И тут же, при нём, несколько человек не давали проехать легковому автомобилю с лозунгом „доверие Временному правительству”. А он как не заметил, не вмешался, поехал дальше.
* * *
А ещё были митинги у всех посольств – французского, итальянского, английского. Бьюкенен несколько раз обращался с балкона к манифестантам: Англия воюет не ради завоеваний, единственная цель Англии – торжество права и справедливости. Поддерживайте Временное правительство!
И тут же, при Бьюкенене, кучка матросов и рабочих – рассеяла, побила манифестантов и порвала их противоленинский плакат.
* * *
С митинга у Казанского собора повезли инвалидов в их госпиталь на Каменноостровском. По разумному совету они перед Троицкой площадью свернули флаг „Да здравствует Временное правительство”, чтобы не дразнить ленинцев. Но их всё равно узнали – от „дворца Ленина” в них стали стрелять из винтовок. Люди не пострадали, но грузовик остановился. Подбежали, стали стаскивать инвалидов. Феликса Вольчака без двух ног – избили. А Василия Москаленко без правой ноги – поволокли к Кшесинской. Там, угрожая револьверами, его допрашивали, кто им заплатил за сочувствие Временному правительству, кричали: „Расстреляем!” Отпустили с угрозой: больше не попадаться, иначе лишится и второй ноги. А ещё двух одноногих инвалидов – Василия Романова и Ленарда Дуду, схватили, повезли на Выборгскую сторону, там заперли до ночи. Потом составили протокол и обещали суд через два дня.
* * *
Ушло с Невского много манифестантов с чувством победы – а рабочие продолжали подходить из боковых улиц, и всё на Невский же, только там и можно доказать. Все такие же – с плакатами против правительства, и опять вооружённые отряды – и Невский снова встречал их: „изменники! провокаторы! за немецкие деньги!”, а они: „буржуи, провокаторы, в норах сидели, а теперь повылезли!” На углу Пушкинской студенты и гимназисты вырывали флаги, рвали плакаты Бумагопрядильни и Ниточной мануфактуры. А работницы кричали:
– Где же наша свобода? Мы имеем такое же право!

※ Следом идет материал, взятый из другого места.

(* ===== verification/Codec.v ===== *)
(** * Codec: the interface of the encoding and digest libraries

    The program uses the crates [data_encoding] (lower-case hex, base64 and
    unpadded URL base64) and [sha2]. Their code is not part of the repository:
    they are a class of operations, with the documented behaviour the proofs rely
    on as a class of laws. [model_codecs] is an instance of both, which the
    concrete runs of the development use. *)

From S2P Require Import Prelude Domain.

Class Codecs := {
  hexlower_encode : list Z -> string;
  hexlower_decode : string -> option (list Z);
  base64url_encode : list Z -> string;
  base64url_decode : string -> option (list Z);
  base64_encode : list Z -> string;
  base64_decode : string -> option (list Z);
  sha256 : list Z -> list Z;
}.

(** Encoders are inverted by their decoders; a digest is 32 bytes. *)
Class CodecLaws `{Codecs} : Prop := {
  hexlower_roundtrip b : Forall is_byte b -> hexlower_decode (hexlower_encode b) = Some b;
  base64url_roundtrip b : Forall is_byte b -> base64url_decode (base64url_encode b) = Some b;
  base64_roundtrip b : Forall is_byte b -> base64_decode (base64_encode b) = Some b;
  sha256_length b : length (sha256 b) = 32%nat;
  sha256_bytes b : Forall is_byte (sha256 b);
}.

(** Digests a snapshot or a grant carries. *)
Definition is_digest (d : list Z) : Prop := length d = 32%nat /\ Forall is_byte d.

Lemma hexlower_encode_inj `{CodecLaws} a b :
  Forall is_byte a -> Forall is_byte b ->
  hexlower_encode a = hexlower_encode b -> a = b.
Proof.
  intros Ha Hb E. apply (f_equal hexlower_decode) in E.
  rewrite !hexlower_roundtrip in E by done. by simplify_eq.
Qed.

(** ** A concrete instance *)

Definition nibble_char (n : Z) : ascii :=
  ascii_of_N (Z.to_N (if n <? 10 then 48 + n else 87 + n)).

Definition char_nibble (c : ascii) : option Z :=
  let x := byte_of c in
  if (48 <=? x) && (x <=? 57) then Some (x - 48)
  else if (97 <=? x) && (x <=? 102) then Some (x - 87) else None.

Fixpoint hex_encode (b : list Z) : string :=
  match b with
  | [] => EmptyString
  | x :: r => String (nibble_char (x / 16)) (String (nibble_char (x mod 16)) (hex_encode r))
  end.

Fixpoint hex_decode (s : string) : option (list Z) :=
  match s with
  | EmptyString => Some []
  | String _ EmptyString => None
  | String h (String l r) =>
      match char_nibble h, char_nibble l, hex_decode r with
      | Some x, Some y, Some t => Some (x * 16 + y :: t)
      | _, _, _ => None
      end
  end.

Lemma char_nibble_char n : 0 <= n < 16 -> char_nibble (nibble_char n) = Some n.
Proof.
  intros Hn.
  pose proof (byte_cases (fun n => (16 <=? n) ||
      match char_nibble (nibble_char n) with Some m => m =? n | None => false end)
    ltac:(vm_compute; reflexivity) n ltac:(unfold is_byte; lia)) as H. cbv beta in H.
  destruct (16 <=? n) eqn:E; [reflect_bools; lia|]. cbn [orb] in H.
  destruct (char_nibble (nibble_char n)); [|done]. reflect_bools. by subst.
Qed.

Lemma hex_roundtrip b : Forall is_byte b -> hex_decode (hex_encode b) = Some b.
Proof.
  induction 1 as [|x r Hx _ IH]; [done|]. unfold is_byte in Hx. cbn [hex_encode hex_decode].
  assert (0 <= x / 16 < 16) by (split; [apply Z.div_pos|apply Z.div_lt_upper_bound]; lia).
  rewrite !char_nibble_char, IH by (done || (apply Z.mod_pos_bound; lia)).
  f_equal. f_equal. pose proof (Z.div_mod x 16 ltac:(lia)). lia.
Qed.

(** A stand-in digest: the first 32 bytes, zero padded. *)
Definition pad32 (b : list Z) : list Z :=
  take 32 (map (fun x => x mod 256) b ++ repeat 0 32).

#[export] Instance model_codecs : Codecs := {
  hexlower_encode := hex_encode; hexlower_decode := hex_decode;
  base64url_encode := hex_encode; base64url_decode := hex_decode;
  base64_encode := hex_encode; base64_decode := hex_decode;
  sha256 := pad32;
}.

#[export] Instance model_codec_laws : @CodecLaws model_codecs.
Proof.
  split.
  - apply hex_roundtrip.
  - apply hex_roundtrip.
  - apply hex_roundtrip.
  - intros b. cbn. unfold pad32. rewrite length_take, length_app, repeat_length. lia.
  - intros b. cbn. unfold pad32. apply Forall_take, Forall_app. split.
    + rewrite Forall_fmap. apply Forall_true. intros x. unfold is_byte. cbn.
      apply Z.mod_pos_bound. lia.
    + apply Forall_forall. intros x Hx. apply list_elem_of_In, repeat_spec in Hx. subst.
      unfold is_byte. lia.
Qed.
Fixpoint scan_rules (request : AuthorizationRequest) (rules : list PolicyRule)
    (permit forbid : option PolicyRuleId)
    (approval : option (PolicyRuleId * ApproverSpec * ApprovalRequirement)) : Scan :=
  match rules with
  | [] => Scanned permit forbid approval
  | rule :: rest =>
      if negb (rule_matches request rule) then scan_rules request rest permit forbid approval
      else match rule_effect rule with
      | Forbid => scan_rules request rest permit (minimum forbid (rule_id rule)) approval
      | Permit => scan_rules request rest (minimum permit (rule_id rule)) forbid approval
      | RequireApprovalEffect =>
          match rule_approver rule, rule_approval rule with
          | Some approver, Some requirement =>
              let take_it := match approval with
                | None => true
                | Some (current, _, _) => rule_id rule <? current
                end in
              scan_rules request rest permit forbid
                (if take_it then Some (rule_id rule, approver, requirement) else approval)
          | _, _ => ScanFailed (rule_id rule)
          end
      end
  end.

(** [keys.sort()]: bytewise string order. *)
Definition sort_keys (approver : ApproverSpec) : ApproverSpec :=
  match approver with
  | Ed25519 keys threshold => Ed25519 (merge_sort String.le keys) threshold
  | LocalPresence => LocalPresence
  end.

Definition evaluate (snapshot : ValidatedSnapshot) (request : AuthorizationRequest)
    (now : Timestamp) (irrevocably_expired : bool) : Decision :=
  if irrevocably_expired || (snapshot_expires_at_ms snapshot <=? now) then
    deny snapshot SnapshotExpired None
  else match scan_rules request (snapshot_rules snapshot) None None None with
  | ScanFailed rule => deny snapshot EvaluationFailed (Some rule)
  | Scanned permit forbid approval =>
      match forbid, approval, permit with
      | Some rule, _, _ => deny snapshot ExplicitForbid (Some rule)
      | None, Some (rule, approver, requirement), _ =>
          RequireApproval (snapshot_version snapshot) (snapshot_digest snapshot) rule
            (sort_keys approver) requirement
      | None, None, Some rule =>
          Allow (snapshot_version snapshot) (snapshot_digest snapshot) rule
      | None, None, None => deny snapshot NoMatchingPermit None
      end
  end.

(** ** Rule validation *)

Definition scopes_overlap (left right : ParameterScope) : bool :=
  match left, right with
  | AnyValidated, _ | _, AnyValidated => true
  | ExactHash l, ExactHash r => str_eqb l r
  end.

(** [resolve_approver_ids]: the set of ids as an ascending list without
    duplicates. *)
Fixpoint insert_sorted (id : Z) (l : list Z) : list Z :=
  match l with
  | [] => [id]
  | x :: r => if id <? x then id :: l else x :: insert_sorted id r
  end.
(* ===== verification/SessionState.v ===== *)
(** * SessionState: the data of the capability session registry

    [rekey-broker/src/session.rs] and [session/approval.rs]: the registry's
    entries, approval challenges, permits and guards, with the checks and
    retention rule that every operation shares.

    An [Instant] is a count of nanoseconds of the monotonic clock. Each reading
    of a clock is an argument, one argument per reading, so no theorem assumes
    that two readings agree. [Notify::notify_waiters] changes no state and is
    left out; the audit context a local review carries is only copied and is
    left out. A [Weak] owner of a profile session is an owner name, alive while
    [live_owners] counts at least one strong [Arc] of it. *)

From S2P Require Import Prelude Strings Errors Domain Codec.

(** ** Instants *)

Abbreviation Instant := Z (only parsing).
(** [i64] seconds and nanoseconds, the representation of the Unix targets. *)
Definition instant_max : Z := i64_max * 1000000000 + 999999999.
Definition from_millis (ms : Z) : Z := ms * 1000000.
Definition checked_add (i : Instant) (d : Z) : option Instant :=
  if i + d <=? instant_max then Some (i + d) else None.

(** ** Approval challenges (approval.rs, ipc.rs) *)

Definition APPROVAL_PENDING_MAX : Z := 128.

Record ApprovalChallenge := mkApprovalChallenge {
  ch_record_type : string;
  ch_approval_request_id : ApprovalRequestId;
  ch_tenant_id : TenantId;
  ch_principal_id : PrincipalId;
  ch_session_id : SessionId;
  ch_action_id : ActionId;
  ch_action_version : Z;
  ch_resource : ResourceRef;
  ch_schema_id : string;
  ch_parameter_sha256 : string;
  ch_policy_version : Z;
  ch_policy_sha256 : string;
  ch_policy_rule_id : PolicyRuleId;
  ch_mode : ApprovalMode;
  ch_approver : ApproverSpec;
  ch_max_uses : Z;
  ch_created_at_ms : Z;
  ch_max_expires_at_ms : Z;
}.

Inductive ChallengeState : Type :=
  | Pending
  | Approved (id : ApprovalId)
  | Consumed
  | Cancelled
  | Expired.

Record LocalReview := mkLocalReview {
  review_hash : string;
  review_body : list Z;
}.

Record StoredChallenge := mkStoredChallenge {
  challenge : ApprovalChallenge;
  monotonic_anchor : Instant;
  challenge_deadline : Instant;
  challenge_state : ChallengeState;
  review : option LocalReview;
}.

Record ApprovalUsage := mkApprovalUsage {
  usage_approval_id : ApprovalId;
  usage_grant_digest : Digest;
  uses : Z;
}.

Record ExpiredApproval := mkExpiredApproval {
  expired_approval_id : ApprovalId;
  expired_grant_digest : Digest;
}.

#[export] Instance ChallengeState_eq_dec : EqDecision ChallengeState.
Proof. solve_decision. Defined.

Definition is_local (stored : StoredChallenge) : bool :=
  match review stored with Some _ => true | None => false end.

Definition set_state (s : ChallengeState) (stored : StoredChallenge) : StoredChallenge :=
  mkStoredChallenge (challenge stored) (monotonic_anchor stored) (challenge_deadline stored)
    s (review stored).

(** [review.body.zeroize()]: the buffer is wiped and emptied. *)
Definition zeroize_review (stored : StoredChallenge) : StoredChallenge :=
  mkStoredChallenge (challenge stored) (monotonic_anchor stored) (challenge_deadline stored)
    (challenge_state stored)
    (match review stored with
     | Some r => Some (mkLocalReview (review_hash r) [])
     | None => None
     end).

Definition is_open (s : ChallengeState) : bool :=
  match s with Pending | Approved _ => true | _ => false end.

(** [refresh_local]. *)
Definition refresh_local (now : Timestamp) (mono : Instant) (stored : StoredChallenge)
  : StoredChallenge :=
  if is_open (challenge_state stored)
     && ((now <? ch_created_at_ms (challenge stored))
         || (ch_max_expires_at_ms (challenge stored) <=? now)
         || (challenge_deadline stored <=? mono))
  then zeroize_review (set_state Expired stored)
  else stored.

(** [challenge_is_pending], with the challenge it leaves behind. *)
Definition challenge_is_pending (now : Timestamp) (mono : Instant) (stored : StoredChallenge)
  : StoredChallenge * bool :=
  if negb (bool_decide (challenge_state stored = Pending)) then (stored, false)
  else if (is_local stored && (now <? ch_created_at_ms (challenge stored)))
          || (ch_max_expires_at_ms (challenge stored) <=? now)
          || (challenge_deadline stored <=? mono)
  then (zeroize_review (set_state Expired stored), false)
  else (stored, true).

(** ** Profile scopes (session.rs) *)

Record ProfileSessionScope := mkProfileSessionScope {
  scope_profile : AgentProfile;
  scope_policy_sha256 : Digest;
}.

Record ProfileActionScope := mkProfileActionScope {
  pas_profile_name : string;
  pas_instance_slug : string;
  pas_capability : string;
  pas_llm_limits : option ProfileLlmLimit;
  pas_policy_sha256 : Digest;
}.

(** [ProfileSessionScope::action]: the first capability that lists the action. *)
Definition scope_action (scope : ProfileSessionScope) (wanted : ActionVersionRef)
  : result DomainError ProfileActionScope :=
  ok_or InvalidCapability
    (find_map (fun grant =>
       find_map (fun cap =>
         if bool_decide (wanted ∈ actions cap) then
           Some (mkProfileActionScope (profile_name (scope_profile scope)) (instance grant)
                   (capability cap)
                   (find_first (fun limit => str_eqb (limit_instance limit) (instance grant))
                      (llm_limits (scope_profile scope)))
                   (scope_policy_sha256 scope))
         else None) (capabilities grant)) (grants (scope_profile scope))).

(** ** Registry entries *)

Abbreviation Owner := Z (only parsing).

Record Entry := mkEntry {
  token_hash : Digest;
  grant : SessionGrant;
  provenance : SessionProvenance;
  profile_scope : option ProfileSessionScope;
  control_owner : option Owner;
  action_timeouts : list (ActionVersionRef * Z);
  uses_left : Z;
  in_flight : Z;
  revoked : bool;
  exhausted : bool;
  monotonic_deadline : Instant;
  approval_challenges : list StoredChallenge;
  approval_uses : list ApprovalUsage;
  expired_approvals : list ExpiredApproval;
}.

(** The mutable part of an entry, replaced field by field. *)
Definition set_counters (uses flight : Z) (exh : bool) (e : Entry) : Entry :=
  mkEntry (token_hash e) (grant e) (provenance e) (profile_scope e) (control_owner e)
    (action_timeouts e) uses flight (revoked e) exh (monotonic_deadline e)
    (approval_challenges e) (approval_uses e) (expired_approvals e).
Definition set_revoked (e : Entry) : Entry :=
  mkEntry (token_hash e) (grant e) (provenance e) (profile_scope e) (control_owner e)
    (action_timeouts e) (uses_left e) (in_flight e) true (exhausted e)
    (monotonic_deadline e) (approval_challenges e) (approval_uses e) (expired_approvals e).
Definition set_deadline (d : Instant) (e : Entry) : Entry :=
  mkEntry (token_hash e) (grant e) (provenance e) (profile_scope e) (control_owner e)
    (action_timeouts e) (uses_left e) (in_flight e) (revoked e) (exhausted e) d
    (approval_challenges e) (approval_uses e) (expired_approvals e).
Definition set_challenges (l : list StoredChallenge) (e : Entry) : Entry :=
  mkEntry (token_hash e) (grant e) (provenance e) (profile_scope e) (control_owner e)
    (action_timeouts e) (uses_left e) (in_flight e) (revoked e) (exhausted e)
    (monotonic_deadline e) l (approval_uses e) (expired_approvals e).
Definition set_usage (u : list ApprovalUsage) (x : list ExpiredApproval) (e : Entry) : Entry :=
  mkEntry (token_hash e) (grant e) (provenance e) (profile_scope e) (control_owner e)
    (action_timeouts e) (uses_left e) (in_flight e) (revoked e) (exhausted e)
    (monotonic_deadline e) (approval_challenges e) u x.

Definition entry_id (e : Entry) : SessionId := grant_id (grant e).
Definition has_id (id : SessionId) (e : Entry) : bool := entry_id e =? id.
Definition has_token (hash : Digest) (e : Entry) : bool := bool_decide (token_hash e = hash).

(** [entry.grant.expired_at(now) || mono >= entry.monotonic_deadline]. *)
Definition entry_expired (now : Timestamp) (mono : Instant) (e : Entry) : bool :=
  expired_at (grant e) now || (monotonic_deadline e <=? mono).

(** [compact_entries]: the retention rule. *)
Definition keeps (mono : Instant) (e : Entry) : bool :=
  (0 <? in_flight e)
  || (negb (revoked e) && (mono <? monotonic_deadline e)
      && (negb (exhausted e) || bool_decide (is_Some (profile_scope e))
          || existsb is_local (approval_challenges e))).
Definition compact_entries (mono : Instant) (entries : list Entry) : list Entry :=
  retain (keeps mono) entries.

Definition CONTROL_OWNER_LIMIT : Z := 16.

(** [SessionRegistry] with the mutex's [Inner] and the control-owner semaphore. *)
Record SessionRegistry := mkSessionRegistry {
  closed : bool;
  entries : list Entry;
  live_owners : gmap Z nat;
}.

Definition set_entries (l : list Entry) (r : SessionRegistry) : SessionRegistry :=
  mkSessionRegistry (closed r) l (live_owners r).

(** [SessionRegistry::new]: closed until admission is opened. *)
Definition new_registry : SessionRegistry := mkSessionRegistry true [] ∅.

Record SessionTicket := mkSessionTicket {
  ticket_session_id : SessionId;
  ticket_principal : Principal;
  ticket_action : ActionVersionRef;
  ticket_timeout_ms : Z;
  ticket_expires_at_ms : Z;
  ticket_profile_scope : option ProfileActionScope;
  ticket_control_owner : option Owner;
}.

Record ExecutionPermit := mkExecutionPermit {
  use_refunded : bool;
  permit_session_id : SessionId;
  permit_principal : Principal;
  permit_action : ActionVersionRef;
  permit_timeout_ms : Z;
  permit_expires_at_ms : Z;
  permit_profile_scope : option ProfileActionScope;
  permit_control_owner : option Owner;
}.

Record ProfileSessionGuard := mkProfileSessionGuard {
  guard_session_id : SessionId;
  guard_control_owner : Owner;
}.

Inductive CreateSessionError : Type :=
  | CreateClosed
  | CreateDomain (e : DomainError).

На Знаменской площади грузовики с солдатами, инвалидами, студентами перегородили подход очередной ленинской колонне – и не пропустили вооружённых.
Были и чёрные знамёна анархистов: „Отобрать без выкупа земли и заводы”.
Одну такую колонну смяли у городской думы юнкера-константиновцы.
А на Марсовом поле разгромили грузовик с плакатом доверия правительству.
* * *
Опять сгустилось, к драке. Одного прилично одетого господина в спортсменской фуражке и в пенсне за какое-то брошенное слово ударили из колонны по лицу и хотели дальше бить, но солдаты и женщины отстояли.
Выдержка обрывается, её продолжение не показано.